People’s Democratic Party, PDP, according to the group, consistently manipulated the electoral process by controlling the police and the Independent National Electoral Commission, INEC. They say it pays off would-be opponents to subvert the electoral process.
The PDP denies the charge and says it encourages civil society groups to provide election monitors.
Pro-democracy groups intensified their opposition to the government after President Umaru Yar’Adua acknowledged that the process that brought him into power was flawed.
Associations like the Transitional Monitoring Group, TMG, monitored the last election and said it fell short of internationally acceptable standards.

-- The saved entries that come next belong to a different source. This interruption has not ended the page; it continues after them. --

(* ===== verification/BookRest.v ===== *)
(** * [Book::rest] adds exactly one order, and quantity changes in place *)
From S2P Require Import Prelude Types Arena Book BookSpec BookRep.
Local Open Scope N_scope.
Set Default Goal Selector "!".

(** The effect of [rest] on every field of the book: [s] is the slot the new
    node landed in and [c] the chain it was appended to. *)
Record rest_effect (b b' : Book) (s : N) (o : order) (sd : Side) (c : list entry) : Prop := {
  re_fresh : get b s = None;
  re_get : forall t, get b' t =
    if decide (t = s)
    then Some (mkNode (o_id o) (o_account o) (o_price o) (o_qty o) sd (last_or NULL c.*1) NULL
                 (N.of_nat (length (slots_of (o_account o) b))))
    else (fun n => (if decide (t = last_or NULL c.*1) then set_next s n else n)) <$> get b t;
  re_wf : arena_wf (arena b');
  re_null : s < NULL;
  re_levels : forall sd' p, side_map sd' b' !! p =
    if decide (sd' = sd /\ p = o_price o) then level_of (c ++ [(s, o)]) else side_map sd' b !! p;
  re_index : order_index b' = <[o_key o := s]> (order_index b);
  re_accounts : accounts b' =
    <[o_account o := mkAccountEntry (slots_of (o_account o) b ++ [s])
                       (account_notional (o_account o) b + o_notional o)]> (accounts b);
  re_last : last_trade b' = last_trade b;
}.

Section rest.
Context `{Profile}.

(** Appending to a level gives the level of the longer chain. *)
Lemma level_of_snoc c s o :
  NULL ∉ c.*1 ->
  let l := default level_default (level_of c) in
  level_tail l = last_or NULL c.*1 /\ level_total_qty l = sumN e_qty c /\
  level_count l = N.of_nat (length c) /\
  level_of (c ++ [(s, o)]) =
    Some (mkLevel (if level_tail l =? NULL then s else level_head l) s
            (level_total_qty l + o_qty o) (level_count l + 1)).
Proof.
  intros Hnull. destruct (decide (c = [])) as [->|Hc]; cbn zeta.
  - split_and!; try done. cbn. rewrite N.add_0_r. done.
  - rewrite (level_of_Some c Hc). cbn. split_and!; [done..|].
    rewrite level_of_Some by (by destruct c).
    rewrite length_app, sumN_app, sumN_cons, fmap_app, hd_or_app, last_or_app. cbn.
    change (e_qty (s, o)) with (o_qty o).
    destruct (N.eqb_spec (last_or NULL c.*1) NULL) as [E|E].
    + exfalso. apply Hnull. rewrite <- E. apply last_or_elem. by destruct c.
    + f_equal. f_equal; [|lia..]. by destruct c.
Qed.

(** The last two assignments of [rest]: the old tail and the new node are
    linked to each other, unless there was no old tail. *)
Definition link_tail (s old_tail : N) (a : Arena) : res Arena :=
  if old_tail =? NULL then Ok a
  else
    a ← expect (arena_get_mut old_tail (set_next s) a);
    expect (arena_get_mut s (set_prev old_tail) a).

Lemma link_tail_ok b g s nd a1 tail :
  Rep b g -> arena_wf a1 -> arena_get s (arena b) = None ->
  (forall t, arena_get t a1 = if decide (t = s) then Some nd else arena_get t (arena b)) ->
  tail = NULL \/ (exists n, get b tail = Some n) ->
  node_prev nd = NULL ->
  exists a2, link_tail s tail a1 = Ok a2 /\ arena_wf a2 /\
    (forall t, arena_get t a2 =
      if decide (t = s) then Some (set_prev tail nd)
      else (fun n => (if decide (t = tail) then set_next s n else n)) <$> get b t).
Proof.
  intros R W1 Hfresh Get1 Htail Hnd. unfold link_tail.
  destruct (N.eqb_spec tail NULL) as [->|E].
  - exists a1. split_and!; [done..|]. intros t. rewrite Get1. case_decide.
    + unfold set_prev. rewrite <- Hnd. by destruct nd.
    + unfold get. destruct (arena_get t (arena b)) as [n|] eqn:Ht; [|done]. cbn.
      rewrite decide_False; [done|]. apply arena_get_not_null in Ht; [lia|apply R].
  - destruct Htail as [|[n Hn]]; [done|].
    assert (Hne : tail <> s) by (intros ->; unfold get in Hn; congruence).
    destruct (arena_get_mut_ok tail (set_next s) n a1) as (a2 & -> & W2 & _ & _ & Get2); [done| |].
    { rewrite Get1, decide_False by done. apply Hn. }
    cbn. destruct (arena_get_mut_ok s (set_prev tail) nd a2) as (a3 & -> & W3 & _ & _ & Get3); [done| |].
    { rewrite Get2, decide_False, Get1, decide_True by done. done. }
    exists a3. split_and!; [done..|]. intros t. rewrite Get3. case_decide as Ht; [done|].
    rewrite Get2. case_decide as Ht'.
    + subst t. rewrite Hn. cbn. by destruct (decide (tail = tail)).
    + rewrite Get1, decide_False by done. unfold get.
      destruct (arena_get t (arena b)); [|done]. cbn. by destruct (decide (t = tail)).
Qed.

(** The new order fits its level's count. *)
Lemma chain_count_room b g sd p s nd a1 :
  Rep b g -> arena_wf a1 -> get b s = None ->
  (forall t, arena_get t a1 = if decide (t = s) then Some nd else get b t) ->
  N.of_nat (length (chain p (g sd))) + 1 < u32_lim.
Proof.
  intros R W1 Hfresh Get1. set (c := chain p (g sd)).
  assert (Hlive : forall x, x ∈ c.*1 -> exists n, get b x = Some n) by apply (chain_live _ _ R).
  assert (S (length c) <= length (arena_slots a1))%nat as Hb.
  { rewrite <- (length_fmap fst c). apply (live_slots_bound (set_arena a1 b) (s :: c.*1)).
    - constructor; [|apply chain_nodup, R]. intros (n & Hn)%Hlive. congruence.
    - intros t Ht. unfold get. cbn. rewrite Get1. case_decide; [eauto|].
      apply elem_of_cons in Ht as [|[n Hn]%Hlive]; [done|eauto]. }
  pose proof (slots_bound _ W1). unfold NULL in *. lia.
Qed.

The associations say criticism of the PDP is an attempt to force the party to take its responsibilities seriously according to Innocent Chukwuma former chairman of the TMG.
Our objection to PDP is not personal
“It is largely a function of the disagreement we have with them about how the party which controls the government has piloted the affairs of the country over the past ten years of elected civilian government. [It’s a question of] how the party, through its policies and practices have practically closed the democratic space,"Chukwuma says.
In 1999, when the PDP assumed power, malpractices and irregularities in the electoral process were observed. However Nigerians gave the government the benefit of the doubt hoping the government structure, and the electoral process would improve.
“That has not happened,” says Mr. Chukwuma.
The ruling party on the other hand says civil society groups are taking the sides of the opposition because some of their members belong to the opposition.
According to Chukwuma PDP has dashed the hope of Nigerians to one day freely elect their leaders.
The ruling party denies the charge that it is refusing to speed up reforms, ready to be implemented in the upcoming election next year. Officials say the government is looking into a report on how to overhaul the entire process rather than taking a piecemeal approach.
But civil society groups say the government is not sincere since it retained the right to appoint the powerful head of INEC, the Independent National Electoral Commission.
The move disappointed millions of Nigerians.
"People expected the electoral process to be much more open and transparent. But what we are seeing is a hijacking of not just the electoral process but state institutions that would have put politicians in check," Chukwuma explains.